(INPUT RECORDS)

Lemma replay_all_spec evs db records rb :
  recorded evs → rebuilding evs db → Forall (λ r, evs !! er_id r = Some r) records →
  ∃ rb' db', replay_all db records rb = (Ok rb', db') ∧ rebuilding evs db' ∧
    (∀ r, r ∈ records → complete_at evs db' (er_id r)) ∧
    ∀ k, complete_at evs db k → complete_at evs db' k.
Proof.
  intros Hrec. revert db rb. induction records as [|r records IH]; intros db rb Hrb Hall.
  { eexists _, _. split; [done|]. split_and!; [done|by intros ? ?%elem_of_nil|done]. }
  apply Forall_cons in Hall as [Hr Hall]. cbn [replay_all].
  destruct (from_json (er_raw_json r)) as [event|] eqn:Hjson.
  2: { exfalso. destruct (Hrec _ _ Hr) as (e & u & t & He & _). rewrite He, record_raw in Hjson. done. }
  destruct (replay_step evs db r event Hrec Hrb Hr Hjson) as (o & db' & Hrep & Hrb' & Hc & Hmono).
  rewrite Hrep.
  assert (∀ rb1, ∃ rb' db'', replay_all db' records rb1 = (Ok rb', db'') ∧ rebuilding evs db'' ∧
    (∀ r', r' ∈ r :: records → complete_at evs db'' (er_id r')) ∧
    ∀ k, complete_at evs db k → complete_at evs db'' k) as Hgo.
  { intros rb1. destruct (IH db' rb1 Hrb' Hall) as (rb' & db'' & ? & ? & Hin & Hm).
    exists rb', db''. split_and!; [done..| |auto].
    intros r' [->|?]%elem_of_cons; auto. }
  destruct o; apply Hgo.
Qed.
Lemma core_eq db db' :
  events db = events db' → instance_info db = instance_info db' →
  order_versions db = order_versions db' → orders db = orders db' → dev_fees db = dev_fees db' →
  dispute_versions db = dispute_versions db' → disputes db = disputes db' → rates db = rates db' →
  core db = core db'.
Proof.
  destruct db, db'. unfold core, set_instances, set_instance_names, set_relays, set_sync_state,
    set_indexed_kinds. cbn. by intros -> -> -> -> -> -> -> ->.
Qed.

Lemma partly_feed {R} (derive : Event → option R) evs (t : gmap string R) :
  derived derive evs t → partly (feed evs derive) t.
Proof. intros Hd id. right. apply Hd. Qed.
Lemma partly_empty {R} (D : string → option R) : partly D ∅.
Proof. intros id. by left. Qed.

Lemma rebuilding_start from_raw db :
  archive_ok db → rebuilding (events db) (clear_projections (clear_derived from_raw db)).
Proof.
  intros [? ? ? ? ? ? [Hko _] [Hkd _] ?].
  destruct from_raw; split; cbn; try done; try by apply partly_feed.
  all: try apply partly_empty.
  - split; [by intros ? ?|by left].
  - split; [by intros ? ?|by left].
  - split; [done|by left].
  - split; [done|by left].
Qed.
(** [--from-raw] keeps nothing but the events, whatever the tables held. *)
Lemma rebuilding_from_raw db : rebuilding (events db) (clear_projections (clear_derived true db)).
Proof. split; cbn; try done; try apply partly_empty; (split; [by intros ? ?|by left]). Qed.

(** A table complete at every archived event is the whole table. *)
Lemma complete_derived {R} (derive : Event → option R) evs t :
  partly (feed evs derive) t → (∀ id, is_Some (evs !! id) → t !! id = feed evs derive id) → derived derive evs t.
Proof.
  intros Hp Hc id. fold (feed evs derive id). destruct (evs !! id) as [r|] eqn:E; [by apply Hc|].
  destruct (Hp id) as [->|?]; [|done]. unfold feed, archived_event. by rewrite E.
Qed.
Lemma derived_unique {R} (derive : Event → option R) evs t t' : derived derive evs t → derived derive evs t' → t = t'.
Proof. intros Ht Ht'. apply map_eq. intros id. by rewrite (Ht id), (Ht' id). Qed.

(** The events of an archive determine the rest of it. *)
Lemma archive_determined db db' : archive_ok db → archive_ok db' → events db = events db' → core db = core db'.
Proof.
  intros Hok Hok' He. destruct Hok as [_ Ho Hd Hf Hi Hr [_ Hpo] [_ Hpd] Hfl], Hok' as [_ Ho' Hd' Hf' Hi' Hr' [_ Hpo'] [_ Hpd'] Hfl'].
  rewrite He in Ho, Hd, Hf, Hi, Hr. pose proof (derived_unique _ _ _ _ Ho Ho') as Eo. pose proof (derived_unique _ _ _ _ Hd Hd') as Ed.
  apply core_eq; [done|by eapply derived_unique|done| |apply RepoDevFees.flagged_ext; [done..|by eapply derived_unique]|done| |
    by eapply derived_unique].
  - apply map_eq. intros g. cbn in Hpo, Hpo'. by rewrite Hpo, Hpo', Eo.
  - apply map_eq. intros g. cbn in Hpd, Hpd'. by rewrite Hpd, Hpd', Ed.
Qed.

Lemma order_ids_complete db g :
  group_rows (V := ParseOrder.OrderVersion) (order_versions db) g ≠ [] → g ∈ RepoOrders.ids db.
Proof.
  intros Hne. unfold RepoOrders.ids. rewrite elem_of_distinct, list_elem_of_fmap.
  destruct (group_rows (order_versions db) g) as [|r l] eqn:E; [done|].
  assert (r ∈ group_rows (V := ParseOrder.OrderVersion) (order_versions db) g) as Hr by (rewrite E; by left).
  apply list_elem_of_filter in Hr as [<- ?]. by exists r.
Qed.
Lemma dispute_ids_complete db g :
  group_rows (V := ParseDispute.DisputeVersion) (dispute_versions db) g ≠ [] → g ∈ RepoDisputes.ids db.
Proof.
  intros Hne. unfold RepoDisputes.ids. rewrite elem_of_distinct, list_elem_of_fmap.
  destruct (group_rows (dispute_versions db) g) as [|r l] eqn:E; [done|].
  assert (r ∈ group_rows (V := ParseDispute.DisputeVersion) (dispute_versions db) g) as Hr by (rewrite E; by left).
  apply list_elem_of_filter in Hr as [<- ?]. by exists r.
Qed.

Lemma sweep_fees_spec db :
  RepoDevFees.flagged (dev_fees db) → sweep_fees db = db.
Proof.
  unfold sweep_fees. generalize (RepoDevFees.order_ids db) as gs. intros gs Hf.
  assert (∀ oid, RepoDevFees.refresh_duplicates db oid = db) as Hid.
  { intros oid. unfold RepoDevFees.refresh_duplicates. change (set_dev_fees (RepoDevFees.refresh_flags oid) db)
      with (set_table (R := FeeRow) (RepoDevFees.refresh_flags oid) db).
    apply set_table_same. cbn.
    apply RepoDevFees.flagged_ext; [|done|apply RepoDevFees.published_refresh_flags].
    split; [by apply RepoDevFees.refresh_flags_keyed, Hf|]. intros oid'.
    destruct (decide (oid = oid')) as [<-|?]; [by apply RepoDevFees.refresh_flags_order, Hf|].
    apply RepoDevFees.refresh_flags_other; [apply Hf|done|apply Hf]. }
  induction gs as [|g gs IH]; [done|]. cbn. by rewrite Hid.
Qed.

(** The tables a sync keeps for itself, and the bestiary: a sweep touches none. *)
Definition kept (db : Db) := (sync_state db, indexed_kinds db).
Definition bestiary (db : Db) := (instances db, instance_names db).
Definition replayed_as (db db' : Db) : Prop := bestiary db' = bestiary db ∧ kept db' = kept db ∧ relays db' = relays db.

Lemma upsert_relays_keeps db l : relays db ⊆ relays (upsert_relays db l).
Proof.
  unfold upsert_relays. generalize (ParseRelayList.rl_relays l) as urls. intros urls. revert db.
  induction urls as [|url urls IH]; intros db; [done|]. cbn. etransitivity; [|apply IH].
  apply map_subseteq_spec. intros k x Hk. cbn. by rewrite insert_or_ignore_lookup, Hk.
Qed.
Lemma persist_parsed_kept db p db' :
  persist_parsed db p = Ok db' → bestiary db' = bestiary db ∧ kept db' = kept db ∧ relays db ⊆ relays db'.
Proof.
  intros Hp. destruct p as [v|v|v|v|v|l].
  6: { injection Hp as <-. destruct (upsert_relays_frame db l) as [f Hf].
       split_and!; [by rewrite Hf|by rewrite Hf|apply upsert_relays_keeps]. }
  all: apply persist_parsed_writes in Hp; inversion Hp; subst; done.
Qed.
Lemma told_persist db event p db' :
  persist db event p = Ok db' →
  bestiary db' = bestiary (tell db (ev_pubkey event, instance_name event, as_i64 (ev_created_at event))) ∧
  kept db' = kept db ∧ relays db ⊆ relays db'.
Proof.
  unfold persist. intros Hw.
  assert (bestiary db' = bestiary (persist_instance db event) ∧ kept db' = kept (persist_instance db event) ∧
    relays (persist_instance db event) ⊆ relays db') as (-> & -> & Hr) by (by apply persist_parsed_kept in Hw).
  destruct (persist_instance_frame db event) as (f & g & Hf). rewrite Hf in Hr |- *. split_and!; [|done|done].
  rewrite <- Hf. unfold persist_instance, tell. by destruct (instance_name event).
Qed.
Lemma tell_bestiary db db' s : bestiary db = bestiary db' → bestiary (tell db s) = bestiary (tell db' s).
Proof. destruct s as [[p [n|]] t]; unfold bestiary; cbn; intros [= -> ->]; done. Qed.

(** A replay tells the bestiary what the archive does, and no cursor moves. *)
Lemma replay_all_told db records rb rb' db' :
  replay_all db records rb = (Ok rb', db') →
  bestiary db' = bestiary (foldl tell db (told records)) ∧ kept db' = kept db ∧ relays db ⊆ relays db'.
Proof.
  revert db rb. induction records as [|r records IH]; intros db rb Hr; [by injection Hr as <- <-|].
  cbn [replay_all] in Hr. unfold told. cbn [omap list_omap]. fold (told records).
  destruct (from_json (er_raw_json r)) as [event|]; cbn [mbind option_bind]; [|by apply IH in Hr].
  unfold replay, transaction in Hr. destruct (parse event) as [p|rejection]; [|by apply IH in Hr].
  destruct (persist db event p) as [db1|e] eqn:Ep; cbn in Hr; [|done]. apply IH in Hr as (Hb & Hk & Hsub).
  apply told_persist in Ep as (Hb1 & Hk1 & Hsub1). cbn [foldl]. split_and!; [|congruence|by etransitivity].
  rewrite Hb. clear -Hb1. revert Hb1. generalize (tell db (ev_pubkey event, instance_name event, as_i64 (ev_created_at event))) as d.
  revert db1. induction (told records) as [|s l IH]; intros db1 d E; [done|]. cbn. apply IH. by apply tell_bestiary.
Qed.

(WHAT YOU HAVE TO DO)
Working from the material above, restate word for word the lines between the line with "Definition bestiary (db" and the line with "Lemma persist_parsed_kept db", both included, and only those.

(TASK SOLUTION)
Definition bestiary (db : Db) := (instances db, instance_names db).
Definition replayed_as (db db' : Db) : Prop := bestiary db' = bestiary db ∧ kept db' = kept db ∧ relays db' = relays db.

Lemma upsert_relays_keeps db l : relays db ⊆ relays (upsert_relays db l).
Proof.
  unfold upsert_relays. generalize (ParseRelayList.rl_relays l) as urls. intros urls. revert db.
  induction urls as [|url urls IH]; intros db; [done|]. cbn. etransitivity; [|apply IH].
  apply map_subseteq_spec. intros k x Hk. cbn. by rewrite insert_or_ignore_lookup, Hk.
Qed.
Lemma persist_parsed_kept db p db' :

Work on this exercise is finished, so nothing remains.